-- TASK --
The lines below that include the word "records" are to be reported.

*** SOURCE DATA Section Begins ***

Lemma prepare_batch_run {S} c records es next ts tl (st : S) :
  batch_entries c next records = Some es → Forall record_ok records →
  prepare_batch c records ts tl st =
  (Ok (prepared_of c <$> es, total_saved c ts es, tl + zlen (enc_log es)), st).
Proof.
  revert es next ts tl. induction records as [|r rs IH]; intros es next ts tl H Hok; simpl in H; simplify_eq.
  { simpl. unfold mret, gom_ret. do 3 f_equal. rewrite enc_log_nil. simpl. lia. }
  apply bind_Some in H as (q & Hq & H). apply bind_Some in H as (es' & Hes & [= <-]).
  apply Forall_cons in Hok as [(Hk & Hv & Ht) Hok]. cbn [prepare_batch].
  destruct (Z.ltb_spec max_u32 (zlen (r_Key r))); [lia|].
  destruct (Z.ltb_spec max_u32 (zlen (r_Value r))); [lia|].
  erewrite run_bind by (rewrite compress_run, Hq; done).
  erewrite run_bind by (eapply IH; done). unfold mret, gom_ret.
  rewrite zlen_enc_log_cons. simpl.
  assert (Hsv : (if c then if i64 (zlen (r_Key r ++ r_Value r) - zlen q) <? 0 then 0
      else i64 (zlen (r_Key r ++ r_Value r) - zlen q) else 0) =
    entry_saved c (new_entry next (r_Timestamp r) (r_Key r) (r_Value r) q)).
  { unfold entry_saved, bytes_saved. simpl. destruct c; [|done].
    destruct (Z.ltb_spec (i64 (zlen (r_Key r ++ r_Value r) - zlen q)) 0); lia. }
  rewrite Hsv. unfold messageHeaderSize. do 3 f_equal. lia.
Qed.

(** One step of filling a buffer. *)
Lemma fill_batch_run {S} c es dl di pos next (st : S) :
  Forall entry_ok es → consecutive next es →
  0 ≤ pos → pos + zlen (enc_log es) < 2 ^ 64 → 0 ≤ next → next + zlen es < 2 ^ 64 →
  fill_batch (prepared_of c <$> es)
    (dl ++ replicate (Z.to_nat (zlen (enc_log es))) Byte.x00)
    (di ++ replicate (Z.to_nat (zlen es * indexEntrySize)) Byte.x00)
    (zlen dl) (zlen di) pos next st =
  (Ok (dl ++ enc_log es, di ++ enc_index pos es, e_off <$> es, next + zlen es), st).
Proof.
  revert dl di pos next. induction es as [|e es IH]; intros dl di pos next Hok Hc Hp Hpos Hn Hnext.
  { simpl. rewrite enc_log_nil. simpl. unfold mret, gom_ret. by rewrite !app_nil_r, Z.add_0_r. }
  apply Forall_cons in Hok as [(Ho & Ht & Hk & Hv & Hq) Hok].
  assert (L8 : ∀ z, zlen (PutUint64 z) = 8) by (intros; unfold PutUint64; by rewrite length_be_put).
  assert (L4 : ∀ z, zlen (PutUint32 z) = 4) by (intros; unfold PutUint32; by rewrite length_be_put).
  pose proof (Hc 0%nat e eq_refl) as He. rewrite Z.add_0_r in He.
  rewrite zlen_enc_log_cons in *. simpl length in *.
  cbn [fmap list_fmap fill_batch prepared_of p_payload p_keyLen p_valLen p_timestamp].
  unfold messageHeaderSize, indexEntrySize in *.
  rewrite put_next by (rewrite ?L8; lia).
  rewrite put_next by (rewrite ?length_app, ?Nat2Z.inj_add, ?L8; lia).
  rewrite put_next by (rewrite ?length_app, ?Nat2Z.inj_add, ?L8, ?L4; lia).
  rewrite put_next by (rewrite ?length_app, ?Nat2Z.inj_add, ?L8, ?L4; lia).
  rewrite put_next by (rewrite ?length_app, ?Nat2Z.inj_add, ?L8, ?L4; lia).
  rewrite put_next by (rewrite ?L8; lia).
  rewrite put_next by (rewrite ?length_app, ?Nat2Z.inj_add, ?L8; lia).
  rewrite !L8, !L4, <-!app_assoc.
  assert (Henc : ∀ r, PutUint64 next ++ PutUint64 (u64 (Timestamp (e_msg e))) ++
    PutUint32 (u32 (zlen (Key (e_msg e)))) ++ PutUint32 (u32 (zlen (Value (e_msg e)))) ++
    e_payload e ++ r = enc e ++ r).
  { intros r. rewrite enc_split. unfold entry_header. rewrite header_bytes_eq, <-!app_assoc.
    unfold e_off in He. by rewrite He. }
  rewrite Henc, (app_assoc (PutUint64 next)), <-index_bytes_eq.
  rewrite (u64_id (24 + _)), (u64_id (pos + _)), (u64_id (next + 1)) by (unfold is_u64; lia).
  specialize (IH (dl ++ enc e) (di ++ index_bytes next pos) (pos + (24 + zlen (e_payload e))) (next + 1)
    Hok (consecutive_tail _ _ _ Hc) ltac:(lia) ltac:(lia) ltac:(lia) ltac:(lia)).
  rewrite !length_app, !Nat2Z.inj_add, zlen_enc, length_index_bytes, <-!app_assoc in IH.
  change (Z.of_nat 16) with 16 in IH. rewrite Z.add_assoc in IH.
  replace (24 + zlen (e_payload e) + zlen (enc_log es) - 8 - 8 - 4 - 4 - zlen (e_payload e))
    with (zlen (enc_log es)) by lia.
  replace (Z.of_nat (Datatypes.S (length es)) * 16 - 8 - 8) with (zlen es * 16) by lia.
  rewrite (run_bind _ _ _ _ _ IH).
  unfold mret, gom_ret. rewrite enc_log_cons. simpl enc_index.
  rewrite zlen_enc, He. do 3 f_equal. lia.
Qed.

*** SOURCE DATA Section Ends ***

-- EXERCISE OUTPUT --
Lemma prepare_batch_run {S} c records es next ts tl (st : S) :
  batch_entries c next records = Some es → Forall record_ok records →
  prepare_batch c records ts tl st =
  revert es next ts tl. induction records as [|r rs IH]; intros es next ts tl H Hok; simpl in H; simplify_eq.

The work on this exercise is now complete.